Excerpts from a dataset
(** [{k: run_info.get(k) for k in (...)}] *)
Definition project (keys : list string) (v : Json.value) : option Json.value :=
  Json.Obj <$> mapM (λ k, pair k <$> Json.get v k) keys.

Definition run_keys : list string := ["id"; "head_sha"; "status"; "conclusion"; "event"].
Definition job_keys : list string := ["id"; "name"; "status"; "conclusion"; "html_url"].

(** The loop that fills [summary["jobs_summary"]]. *)
Definition jobs_summary (jobs_info : Json.value) : option (list Json.value) :=
  match jobs_info with
  | Json.Obj kvs =>
      match Json.lookup_key kvs "jobs" with
      | Some jobs => Json.iterate jobs ≫= mapM (project job_keys)
      | None => Some []
      end
  | _ => Some []
  end.

Definition crashed (errs : list string) (reqs : list Http.request) : outcome :=
  {| exit_code := 1; stderr := errs; requests := reqs; written := None |}.

(** [main()]: [http] answers the requests the script sends; [written] is
    the path and the object given to [json.dump]. *)
Definition main (a : args) (environ : gmap string string)
    (http : Http.request → Http.response) : outcome :=
  let token := token a environ in
  if negb (Py.truthy token) then
    {| exit_code := 2;
       stderr := ["Error: no GitHub token provided (GH_TOKEN or --token)"];
       requests := []; written := None |}
  else
    let tok := default "" token in
    let req1 := get_request (run_url a) tok in
    match info_of "run info" (http req1) with
    | None => crashed [] [req1]
    | Some (run_info, warn1) =>
        let req2 := get_request (jobs_url a) tok in
        match info_of "jobs" (http req2) with
        | None => crashed warn1 [req1; req2]
        | Some (jobs_info, warn2) =>
            match project run_keys run_info with
            | None => crashed (warn1 ++ warn2) [req1; req2]
            | Some run =>
                match jobs_summary jobs_info with
                | None => crashed (warn1 ++ warn2) [req1; req2]
                | Some js =>
                    {| exit_code := 0;
                       stderr := warn1 ++ warn2;
                       requests := [req1; req2];
                       written :=
                         Some (out a,
                               Json.Obj [("run", run);
                                         ("jobs_summary", Json.Arr js);
                                         ("raw_run", run_info);
                                         ("raw_jobs", jobs_info)]) |}
                end
            end
        end
    end.

End FetchLogs.

(** ** Notions the specification uses *)

Module Spec.

(** The credential chain in the specification's words: an ordered list of
    lookups, evaluated until one yields a non-empty value. *)
Fixpoint first_non_empty (l : list (option string)) : option string :=
  match l with
  | [] => None
  | Some s :: rest => if decide (s = "") then first_non_empty rest else Some s
  | None :: rest => first_non_empty rest
  end.

(** A body the fetcher can summarise as run metadata: a JSON object. *)
Definition run_body_ok (r : Http.response) : bool :=
  match Http.json r with
  | Some (Json.Obj _) => true
  | _ => false
  end.

(** A body the fetcher can summarise as a job list: any JSON value that is
    no object or has no [jobs] key, or an object whose [jobs] is a list of
    objects (or is empty). *)
Definition jobs_body_ok (r : Http.response) : bool :=
  match Http.json r with
  | Some (Json.Obj kvs) =>
      match Json.lookup_key kvs "jobs" with
      | Some (Json.Arr l) => forallb Json.is_dict l
      | Some (Json.Obj []) => true
      | Some (Json.Str EmptyString) => true
      | Some _ => false
      | None => true
      end
  | Some _ => true
  | None => false
  end.

(** [[a-z0-9_]] *)
Definition lower_word_class (c : ascii) : bool :=
  Py.between 97 122 c || Py.between 48 57 c || bool_decide (c = "_"%char).

(** The body of the loop over the captured headers. *)
Definition add_header (missing_headers : list string) (hdr : string) : list string :=
  if decide (hdr ∈ missing_headers) then missing_headers else missing_headers ++ [hdr].

(** *** Unified diffs *)

Definition no_newline (s : string) : bool :=
  Py.str_forallb (λ c, negb (Py.ord c =? 10)%N) s.

Inductive hunk_line :=
| Context (s : string)
| Added (s : string)
| Removed (s : string).

Definition line_text (l : hunk_line) : string :=
  match l with Context s | Added s | Removed s => s end.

Directions
Starting from the line that contains "(** The body", reproduce each line of the data exactly through the last one.

Your solution
(** The body of the loop over the captured headers. *)
Definition add_header (missing_headers : list string) (hdr : string) : list string :=
  if decide (hdr ∈ missing_headers) then missing_headers else missing_headers ++ [hdr].

(** *** Unified diffs *)

Definition no_newline (s : string) : bool :=
  Py.str_forallb (λ c, negb (Py.ord c =? 10)%N) s.

Inductive hunk_line :=
| Context (s : string)
| Added (s : string)
| Removed (s : string).

Definition line_text (l : hunk_line) : string :=
  match l with Context s | Added s | Removed s => s end.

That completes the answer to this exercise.